▶ **WHAT YOU NEED TO DO**
Find how many lines in the data below include the word "bool", then write only that number.

▶ **THE DATA**
(* ===== verification/Proto.v ===== *)
(** * api/pb: the message interface, the type registry and id generation

    [pb.VTMessage] is a Go interface: here a class of operations and a class of the
    laws the codec generator documents. [TypeMeta] maps message types to ids and
    back. [idgen] packs the machine id into session ids with sonyflake. *)

From S2P Require Import Prelude.

(** ** The message interface *)

(** A message of any Go message type. [msg_type] is the type's name, what
    [reflect.TypeOf(msg).Elem()] identifies; [new_msg] is the empty literal of the type. *)
Class VTMessage (M : Type) := {
  msg_type : M → string;
  new_msg : string → M;
  SizeVT : M → Z;
  MarshalToSizedBufferVT : M → bytes → result (bytes * Z);   (* the buffer after, and n *)
  UnmarshalVT : M → bytes → M * go_error;                    (* merges into the message *)
  proto_Reset : M → M }.

(** What the protobuf documentation promises: [Reset] clears every field, parsing
    merges and keeps the type, an empty input changes nothing, marshalling into a
    buffer of [SizeVT] bytes fills it, and parsing into an empty message inverts it. *)
Class VTLaws (M : Type) `{VTMessage M} := {
  new_msg_type t : msg_type (new_msg t) = t;
  unmarshal_type m b : msg_type (UnmarshalVT m b).1 = msg_type m;
  reset_new m : proto_Reset m = new_msg (msg_type m);
  size_nonneg m : 0 ≤ SizeVT m;
  unmarshal_nil m : UnmarshalVT m [] = (m, None);
  marshal_fills m buf enc n :
    len buf = SizeVT m → MarshalToSizedBufferVT m buf = Ok (enc, n) →
    n = SizeVT m ∧ len enc = SizeVT m ∧ is_bytes enc;
  unmarshal_marshal m buf enc n :
    len buf = SizeVT m → MarshalToSizedBufferVT m buf = Ok (enc, n) →
    UnmarshalVT (new_msg (msg_type m)) enc = (m, None) }.

(** ** TypeMeta *)

Section TypeMeta.
Context {M : Type} `{VTMessage M}.

Record messageMeta := mkMeta { MessageType : string; NewMessage : M }.

Record TypeMeta := mkTypeMeta { idByType : gmap Z messageMeta; typeByID : gmap string Z }.

Definition TypeMeta_init : TypeMeta := mkTypeMeta ∅ ∅.

Definition TypeMeta_Register (t : TypeMeta) (id : Z) (meta : messageMeta) : TypeMeta :=
  mkTypeMeta (<[id := meta]> (idByType t)) (<[MessageType meta := id]> (typeByID t)).

Definition TypeMeta_New (t : TypeMeta) (msgID : Z) : option M := NewMessage <$> idByType t !! msgID.
Definition TypeMeta_NewFunc (t : TypeMeta) (msgID : Z) : option M := NewMessage <$> idByType t !! msgID.
Definition TypeMeta_MsgID (t : TypeMeta) (type : string) : option Z := typeByID t !! type.

(** Registering a table of ids and type names, each with the type's own constructor. *)
Definition registerAll (l : list (Z * string)) : TypeMeta :=
  fold_left (λ t e, TypeMeta_Register t e.1 (mkMeta e.2 (new_msg e.2))) l TypeMeta_init.

(** The generated tables [registerAllC2SMsg], [registerAllS2CMsg], [registerAllS2SMsg]. *)
Definition tableC2S : list (Z * string) :=
  [(0, "C2SNone"); (100000, "C2SAccountHandle"); (100001, "C2SLogin"); (200000, "C2SGameHandle");
   (200001, "C2SClientReady"); (200004, "C2SHeartBeat"); (200006, "C2SWithoutRole"); (200007, "C2SEcho")].
Definition tableS2C : list (Z * string) :=
  [(0, "S2CNone"); (2, "S2CHeartBeat"); (100, "S2CGateHandle"); (101, "S2CLogin"); (103, "S2CKickRole");
   (104, "S2CDayChange"); (105, "S2CDataReset"); (106, "S2CEcho")].
Definition tableS2S : list (Z * string) :=
  [(0, "S2SNone"); (1, "S2SReqLogin"); (8, "S2SReqLoginOrLogout"); (9, "S2SResLoginOrLogout");
   (10, "S2SReqConfig"); (11, "S2SResConfig"); (12, "S2SKickAcc"); (13, "S2SKickRole");
   (14, "S2SRelayToRole"); (15, "S2SOfflineEvt"); (18, "S2SResLogin"); (19, "S2SGt2SDisconnect");
   (20, "S2SS2GtDisconnect"); (21, "S2SRoleClear"); (22, "S2SEcho"); (23, "S2SRpcEchoReq");
   (24, "S2SRpcEchoRes"); (25, "S2SRpcEchoRoleReq"); (26, "S2SRpcEchoRoleRes")].

Definition c2s : TypeMeta := registerAll tableC2S.
Definition s2c : TypeMeta := registerAll tableS2C.
Definition s2s : TypeMeta := registerAll tableS2S.

Definition NewFuncC2S := TypeMeta_NewFunc c2s.
Definition NewFuncS2C := TypeMeta_NewFunc s2c.
Definition NewFuncS2S := TypeMeta_NewFunc s2s.
Definition GetMsgIDC2S (msg : M) := TypeMeta_MsgID c2s (msg_type msg).
Definition GetMsgIDS2C (msg : M) := TypeMeta_MsgID s2c (msg_type msg).
Definition GetMsgIDS2S (msg : M) := TypeMeta_MsgID s2s (msg_type msg).

(** The id and the constructor of the message type a handler is written for: the
    server table first, then the client table. *)
Definition FindMsgIDAndCreateFunc (req : M) : result (Z * M) :=
  let '(found, isCli) :=
    match GetMsgIDS2S req with
    | Some id => (Some id, false)
    | None => (GetMsgIDC2S req, true)
    end in
  match found with
  | None => Err (ErrMsg "message not found in TypeMeta")
  | Some msgID =>
      match (if isCli then NewFuncC2S msgID else NewFuncS2S msgID) with
      | None => Err (ErrMsg "message not found create func in TypeMeta")
      | Some create => Ok (msgID, create)
      end
  end.

(** *** Registration is a bijection *)

Lemma registerAll_snoc l e :
  registerAll (l ++ [e]) = TypeMeta_Register (registerAll l) e.1 (mkMeta e.2 (new_msg e.2)).
Proof. unfold registerAll. by rewrite fold_left_app. Qed.

Lemma registerAll_spec l :
  NoDup l.*1 → NoDup l.*2 →
  (∀ id, idByType (registerAll l) !! id = (λ t, mkMeta t (new_msg t)) <$> (list_to_map l : gmap Z string) !! id) ∧
  (∀ id t, typeByID (registerAll l) !! t = Some id ↔ (id, t) ∈ l).
Proof.
  induction l as [|[i t] l IH] using rev_ind; intros Hi Ht.
  { split; [done|]. intros id t. change (typeByID (registerAll [])) with (∅ : gmap string Z).
    rewrite lookup_empty. split; [done|]. by intros ?%elem_of_nil. }
  rewrite fmap_app in Hi. rewrite fmap_app in Ht. apply NoDup_app in Hi as (Hi & Hi2 & _). apply NoDup_app in Ht as (Ht & Ht2 & _).
  destruct (IH Hi Ht) as [IH1 IH2]. rewrite registerAll_snoc. split.
  - intros id. cbn. destruct (decide (i = id)) as [->|Hn].
    + rewrite lookup_insert_eq. rewrite list_to_map_app, lookup_union_r; [cbn; by rewrite lookup_insert_eq|].
      apply not_elem_of_list_to_map. intros Hin. destruct (Hi2 _ Hin). by left.
    + rewrite lookup_insert_ne, IH1 by done. f_equal.
      rewrite list_to_map_app. symmetry. apply lookup_union_l. cbn. by rewrite lookup_insert_ne.
  - intros id t'. cbn. rewrite elem_of_app, list_elem_of_singleton, <- IH2.
    destruct (decide (t = t')) as [->|Hn].
    + rewrite lookup_insert_eq. split; [intros [= ->]; by right|].
      intros [Hin|[= ->]]; [|done]. apply IH2 in Hin. destruct (Ht2 t'); [|by left].
      apply list_elem_of_fmap. by exists (id, t').
    + rewrite lookup_insert_ne by done. split; [by left|]. intros [?|[= _ ?]]; done.
Qed.

Lemma registerAll_lookup l id t :
  NoDup l.*1 → NoDup l.*2 → (id, t) ∈ l →
  TypeMeta_MsgID (registerAll l) t = Some id ∧ TypeMeta_NewFunc (registerAll l) id = Some (new_msg t).
Proof.
  intros Hi Ht Hin. destruct (registerAll_spec l Hi Ht) as [H1 H2]. split; [by apply H2|].
  unfold TypeMeta_NewFunc. rewrite H1. by erewrite elem_of_list_to_map_1 by done.
Qed.

Lemma registerAll_none l t :
  NoDup l.*1 → NoDup l.*2 → t ∉ l.*2 → TypeMeta_MsgID (registerAll l) t = None.
Proof.
  intros Hi Ht Hin. destruct (registerAll_spec l Hi Ht) as [_ H2]. unfold TypeMeta_MsgID.
  destruct (typeByID _ !! t) as [id|] eqn:E; [|done]. apply H2 in E. destruct Hin.
  apply list_elem_of_fmap. by exists (id, t).
Qed.

Lemma tables_nodup :
  (NoDup tableS2S.*1 ∧ NoDup tableS2S.*2) ∧ (NoDup tableC2S.*1 ∧ NoDup tableC2S.*2) ∧
  (NoDup tableS2C.*1 ∧ NoDup tableS2C.*2) ∧ (∀ t, t ∈ tableC2S.*2 → t ∉ tableS2S.*2).
Proof.
  splits; try dec. intros t Ht.
  assert (Hf : Forall (λ t, t ∉ tableS2S.*2) (tableC2S.*2)) by dec.
  by apply (proj1 (Forall_forall _ _) Hf).
Qed.

(** The id a sender puts on a message and the id under which a handler for its
    type is registered agree, and the handler's constructor makes messages of
    that type. *)
Lemma find_s2s (req : M) id :
  (id, msg_type req) ∈ tableS2S →
  GetMsgIDS2S req = Some id ∧ FindMsgIDAndCreateFunc req = Ok (id, new_msg (msg_type req)).
Proof.
  intros Hin. destruct tables_nodup as ((N1 & N2) & _).
  destruct (registerAll_lookup _ _ _ N1 N2 Hin) as [E1 E2].
  unfold FindMsgIDAndCreateFunc, GetMsgIDS2S, NewFuncS2S, s2s in *. rewrite E1, E2. done.
Qed.

Lemma find_c2s (req : M) id :
  (id, msg_type req) ∈ tableC2S →
  GetMsgIDC2S req = Some id ∧ FindMsgIDAndCreateFunc req = Ok (id, new_msg (msg_type req)).
Proof.
  intros Hin. destruct tables_nodup as ((N1 & N2) & (N3 & N4) & _ & Hd).
  assert (Hm : msg_type req ∈ tableC2S.*2) by (apply list_elem_of_fmap; by exists (id, msg_type req)).
  destruct (registerAll_lookup _ _ _ N3 N4 Hin) as [E1 E2]. specialize (Hd _ Hm).
  unfold FindMsgIDAndCreateFunc, GetMsgIDS2S, GetMsgIDC2S, NewFuncC2S, s2s, c2s in *.
  by rewrite (registerAll_none tableS2S), E1, E2 by done.
Qed.

Lemma find_none (req : M) :
  msg_type req ∉ tableS2S.*2 → msg_type req ∉ tableC2S.*2 →
  is_ok (FindMsgIDAndCreateFunc req) = false.
Proof.
  intros H1 H2. destruct tables_nodup as ((N1 & N2) & (N3 & N4) & _).
  unfold FindMsgIDAndCreateFunc, GetMsgIDS2S, GetMsgIDC2S, s2s, c2s.
  by rewrite (registerAll_none tableS2S), (registerAll_none tableC2S) by done.
Qed.

(** What a successful search gives. *)
Lemma find_ok (req : M) id create :
  FindMsgIDAndCreateFunc req = Ok (id, create) → create = new_msg (msg_type req) ∧ 0 ≤ id.
Proof.
  intros E. destruct (decide (msg_type req ∈ (tableS2S ++ tableC2S).*2)) as [Hm|Hm].
  - apply list_elem_of_fmap in Hm as ([id' t'] & Et & Hin). cbn in Et. rewrite <- Et in Hin.
    assert (E' : FindMsgIDAndCreateFunc req = Ok (id', new_msg (msg_type req))).
    { apply elem_of_app in Hin as [Hi|Hi]; [by apply find_s2s|by apply find_c2s]. }
    rewrite E in E'. injection E' as -> ->. split; [done|].
    assert (Hn : Forall (λ p, 0 ≤ p.1) (tableS2S ++ tableC2S)) by dec.
    by apply (proj1 (Forall_forall _ _) Hn) in Hin.
  - rewrite fmap_app, not_elem_of_app in Hm. destruct Hm as [Hm1 Hm2].
    pose proof (find_none req Hm1 Hm2) as Hn. by rewrite E in Hn.
Qed.

End TypeMeta.
Arguments messageMeta : clear implicits.
Arguments TypeMeta : clear implicits.

(** The message registry agrees with itself for every message type of the
    protocol: the id a sender puts on a message, the id its handler is registered
    under and the constructor the receiver uses all belong to the message's own
    type, types without an id are refused, and no two server or client types share
    an id except the two unused zero ids. *)
Theorem message_ids_agree {M} `{VTMessage M} (req : M) :
  (∀ id, (id, msg_type req) ∈ tableS2S ++ tableC2S →
     FindMsgIDAndCreateFunc req = Ok (id, new_msg (msg_type req)) ∧
     ((id, msg_type req) ∈ tableS2S → GetMsgIDS2S req = Some id) ∧
     ∀ req' : M, FindMsgIDAndCreateFunc req' = Ok (id, new_msg (msg_type req')) →
       msg_type req' = msg_type req ∨ id = 0) ∧
  (msg_type req ∉ (tableS2S ++ tableC2S).*2 → is_ok (FindMsgIDAndCreateFunc req) = false).
Proof.
  assert (Hfind : ∀ (r : M) id, (id, msg_type r) ∈ tableS2S ++ tableC2S →
            FindMsgIDAndCreateFunc r = Ok (id, new_msg (msg_type r))).
  { intros r id [Hi|Hi]%elem_of_app; [by apply find_s2s|by apply find_c2s]. }
  split.
  - intros id Hin. splits; [by apply Hfind|intros; by apply find_s2s|]. intros req' E.
    destruct (decide (msg_type req' ∈ (tableS2S ++ tableC2S).*2)) as [Hm|Hm].
    + apply list_elem_of_fmap in Hm as ([id' t'] & Et & Hin'). cbn in Et. rewrite <- Et in Hin'.
      rewrite (Hfind _ _ Hin') in E. injection E as ->.
      assert (Hd : Forall (λ p, Forall (λ q, q.1 = p.1 → q.2 = p.2 ∨ p.1 = 0) (tableS2S ++ tableC2S))
                     (tableS2S ++ tableC2S)) by dec.
      rewrite Forall_forall in Hd. specialize (Hd _ Hin). rewrite Forall_forall in Hd.
      by apply (Hd _ Hin').
    + rewrite fmap_app, not_elem_of_app in Hm. destruct Hm as [Hm1 Hm2].
      pose proof (find_none req' Hm1 Hm2) as Hn. by rewrite E in Hn.
  - rewrite fmap_app, not_elem_of_app. intros [H1 H2]. by apply find_none.
Qed.

(** ** A concrete codec

    A message with one repeated bool field, one byte per element: parsing appends,
    as it does for repeated fields, and rejects bytes above one. It shows that the
    laws are consistent and serves as the message type of the examples. *)

Definition demoMsg : Type := string * list bool.

Definition demo_byte (b : bool) : Z := if b then 1 else 0.

Definition demo_parse (m : demoMsg) (b : bytes) : demoMsg * go_error :=
  if forallb (λ z, (z =? 0) || (z =? 1)) b then ((m.1, m.2 ++ (Z.eqb 1 <$> b)), None)
  else ((m.1, m.2 ++ [true]), Some (ErrMsg "proto: illegal bool")).

#[export] Instance demoVT : VTMessage demoMsg := {|
  msg_type := fst;
  new_msg t := (t, []);
  SizeVT m := len m.2;
  MarshalToSizedBufferVT m buf :=
    if decide (len buf < len m.2) then Err (ErrMsg "short buffer")
    else Ok (take (length buf - length m.2) buf ++ (demo_byte <$> m.2), len m.2);
  UnmarshalVT := demo_parse;
  proto_Reset m := (m.1, []) |}.

Lemma demo_byte_parse l :
  forallb (λ z, (z =? 0) || (z =? 1)) (demo_byte <$> l) = true ∧ Z.eqb 1 <$> (demo_byte <$> l) = l.
Proof. induction l as [|[] l [IH1 IH2]]; [done|..]; cbn; (split; [done|]); by rewrite IH2. Qed.

#[export] Instance demoLaws : VTLaws demoMsg.
Proof.
  split; cbn.
  - done.
  - intros m b. unfold demo_parse. by case_match.
  - done.
  - intros m. apply len_nonneg.
  - intros [t l]. unfold demo_parse. cbn. by rewrite app_nil_r.
  - intros [t l] buf enc n Hl E. cbn in *. rewrite decide_False in E by lia. simplify_eq.
    replace (length buf - length l)%nat with 0%nat by (unfold len in *; lia).
    rewrite take_0, app_nil_l. unfold len. rewrite length_fmap. splits; [done..|].
    apply Forall_fmap, Forall_true. by intros [].
  - intros [t l] buf enc n Hl E. cbn in *. rewrite decide_False in E by lia. simplify_eq.
    replace (length buf - length l)%nat with 0%nat by (unfold len in *; lia).
    rewrite take_0, app_nil_l. unfold demo_parse. destruct (demo_byte_parse l) as [-> E2].
    cbn [fst snd app]. by rewrite E2.
Qed.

▶ **PROBLEM SOLUTION**
4